Historical sources do not give the exact date of these two meetings with Abu Talib. They seem, however more likely to have taken place in with a brief lapse of time in between.

==Second deputation==
Abu Talib ibn ‘Abd al-Muttalib held significant power in Mecca as the head of the Banu Hashim, and this protection made it impossible to have Muhammad silenced or subjected to the kind of torture meted out against the Muslims without protection. The polytheist Meccan leaders approached Abu Talib again and insisted he put a stop to his nephew, Muhammad's preaching of monotheism (tawhid), warning that otherwise he would be faced with severe hostility.

Their enmity and open threats of a breach between Abu Talib's clan, the Banu Hashim and the rest of the Banu Quraish distressed Abu Talib who was aware of the cost that his nephew Muhammad had to pay if deserted . Abu Talib sent for Muhammad and told him the news, "Spare me and yourself and put not burden on me that I can't bear". Muhammad thought that his uncle would let him down and would no longer support him, so he replied: "O my uncle! by God if they put the sun in my right hand and the moon in my left on condition that I abandon this course, until God has made me victorious, or I perish therein, I would not abandon it." Muhammad got up, and as he turned away, his uncle called back and then said "Go and preach what you please, for by God I will never forsake you.". Abu Talib then recited two lines of verse with meanings of full support to Muhammad.

==Third deputation==
Realizing that Muhammad would not relent and that Abu Talib was not to forsake his nephew even when his clan was threatened, they tried and arranged for a third deputation. They brought Ammarah ibn Walid (عمارة بن وليد), the son of the powerful and rich war-clan leader Walid ibn al-Mughira and brother of the undefeated general Khalid ibn al-Walid and said:

"O Abu Talib! we have brought you a smart boy still in the bloom of his youth, to make use of his mind and strength and take him as your son in exchange for your nephew, who has run counter to your religion, brought about social discord, found fault with your way of life, so that we kill him and rid you of his endless troubles; just man for man."

Abu Talib replied:
"It is really an unfair bargain. You give me your son to bring him up and I give you my son to kill him! By God, it is something incredible!!"

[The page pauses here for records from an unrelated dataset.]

Lemma sent_entries_total to pr es r :
  raft_ok r → t_Progress (r_prs r) !! to = Some pr → peer_ok pr → IsPaused pr = false →
  (∀ e, last es = Some e → pr_Next pr ≤ e_Index e ≤ lg_last (rl_log (r_raftLog r))) →
  wp False (sent_entries to pr es) r (λ _ r', raft_ok r' ∧ calm r r' ∧
    (es ≠ [] → (peer_sends_left r' to < peer_sends_left r to)%nat)).
Proof.
  intros Hr Hpr Hok Hpause He. unfold sent_entries.
  destruct (last es) as [e|] eqn:El.
  2:{ apply last_None in El as ->. by apply wp_ret. }
  specialize (He e eq_refl). pose proof (log_last_small _ (li_valid _ (ls_inv _ (ok_log _ Hr)))) as Hb.
  unfold two64 in Hb.
  assert (Hset : ∀ pr', peer_ok pr' → pr_IsLearner pr' = pr_IsLearner pr →
    (sends_left r pr' < sends_left r pr)%nat →
    wp False (pr_set to pr') r (λ _ r', raft_ok r' ∧ calm r r' ∧
      (es ≠ [] → (peer_sends_left r' to < peer_sends_left r to)%nat))).
  { intros pr' Hok' Hl Hlt. eapply wp_pr_set; [done|exact Hpr|done|done|].
    intros r' Hr' Hc'. split; [done|]. split; [done|]. intros _.
    unfold peer_sends_left at 2. rewrite Hpr. unfold peer_sends_left. cbn. by rewrite lookup_insert_eq. }
  destruct Hok as [Hp Hpe Hsz]. unfold IsPaused in Hpause. unfold sends_left in Hset.
  destruct (pr_State pr) eqn:Hst; [| |done].
  - apply Hset; [|done|cbn; rewrite Hst, Hpause; lia].
    split; [by apply (flags_ok pr Hp true)|done|done].
  - apply wp_bind. pose proof (Add_valid (pr_Inflights pr) (e_Index e) (pok_inflights _ Hp)) as Ha.
    rewrite Hpause in Ha. destruct Ha as (infl & Ha & Hi & Hsize & _).
    apply wp_lift; cbn; [|by rewrite Ha]. rewrite Ha. intros ? [= <-].
    pose proof (pok_replicate _ Hp Hst) as Hm.
    apply Hset; [|done|].
    + split; [|done|cbn; by rewrite Hsize]. apply (window_ok (OptimisticUpdate pr (e_Index e))); [|done|done].
      apply OptimisticUpdate_ok; [done|lia|unfold maxUint64; lia].
    + cbn. rewrite Hst. unfold two64 in *. nowrap. lia.
Qed.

Mut`im ibn `Uday, a member of the delegation, interrupted saying that Quraish had been fair in that bargain because:
"they meant only to rid you of that source of hateful trouble, but as I see you are determined to refuse their favors."

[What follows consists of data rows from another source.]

(* ===== verification/RaftActs.v ===== *)
(** * What one call commits and promises

    [acts B m r r'] is what the call on the message [m] may do: the committed index
    only grows, by the commit rule of a leader or as far as an append or a heartbeat
    of the node's term allows, and every message sent says what [told] lists.  [B]
    is what the followers are known to have acknowledged to a leader.  [Step_acts],
    [recv_acts], [prop_acts], [tick_acts] and [advance_applied_acts] prove it of the
    calls of a node.  With what RaftAppend says of its log, this is what a leader
    does in a call. *)

From S2P Require Import Prelude Pb Quorum Inflights Progress Tracker Confchange.
From S2P Require Import Util Storage Unstable RaftLog ReadOnly Raft RawNode Node.
From S2P Require Import RaftFrame RaftSafety RaftElection RaftRoles RaftInvariant RaftTotal RaftAppend.
From S2P Require Import RaftLeads.

(** ** One call *)

Section Acts.
Context `{RaftPB} {S : Type} `{!Storage S} `{!StorageLaws S}.
Implicit Types r : raft S.
Variable B : N → N → Prop.

(** What the call on [m] may commit as a follower. *)
Definition allowed_commit (m : Message) r (c : N) : Prop :=
  r_state r ≠ StateLeader ∧ m_Term m = r_Term r ∧
  ((m_Type m = MsgApp ∧ fits (rl_log (r_raftLog r)) m ∧ c ≤ m_Commit m ∧ c ≤ m_Index m + lenN (m_Entries m)) ∨
   (m_Type m = MsgHeartbeat ∧ c = m_Commit m)).

Record acts (m : Message) r r' : Prop := {
  ac_id : r_id r' = r_id r;
  ac_config : t_Config (r_prs r') = t_Config (r_prs r);
  ac_msgs : ∃ new, r_msgs r' = r_msgs r ++ new ∧ Forall (told B m r') new;
  ac_commit : l_committed (r_raftLog r') = l_committed (r_raftLog r) ∨
    (r_state r' = StateLeader ∧ quorum_at r' (l_committed (r_raftLog r'))) ∨
    allowed_commit m r' (l_committed (r_raftLog r'));
  ac_mono : l_committed (r_raftLog r) ≤ l_committed (r_raftLog r');
  ac_lead : r_state r' = StateLeader → lead_inv B r';
  ac_term : m_Type m = MsgApp → rl_log (r_raftLog r') = rl_log (r_raftLog r) ∨ m_Term m = r_Term r';
}.

(** A call in a state from which a leader goes on as one. *)
Record ready_to_act r : Prop := {
  ra_log : log_inv (r_raftLog r);
  ra_lead : r_state r = StateLeader → lead_inv B r;
  ra_role : r_state r = StateCandidate → r_Term r ≠ 0;
  ra_snap : snap_low (r_raftLog r);
}.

Abu Talib turned down all their offers and challenged them to do whatever they pleased.

Another account quotes:

Quraish said:
Your nephew has insulted our gods, called our great men as insane and reckoned our fathers to be deviated ones. Therefore, you surrender him to us or else, there shall occur a war between us

Abu Talib replied:
May your mouths be shut forever. I swear by Allah that I shall never surrender him to you.

They said:
Emara-ibn-Walid-ibn-Mughaira is the most handsome and noble young man among the Quraish. You may keep him as your son instead of Muhammad and surrender Muhammad to us so that we can kill him. Let us exchange our man with your man.

Abu Talib replied:
Woe be upon you people. May Allah turn your face dark and gloomy. I swear by Allah that you have indeed spoken the evil. Do you mean that I should hand over my son to you so that you can kill him and will give me your son in exchange so that I take care of him! I swear by Allah that if I do so, I would be but an evil man.

Thereafter he said:
I would like you to separate the baby-camels from their mother. If the mother camel gets attracted towards the other baby-camels (and not her own ones) then, I shall hand over Muhammad to you.

He then recited a poem.

This is included in the Sirah Rasul Allah of Ibn Hisham.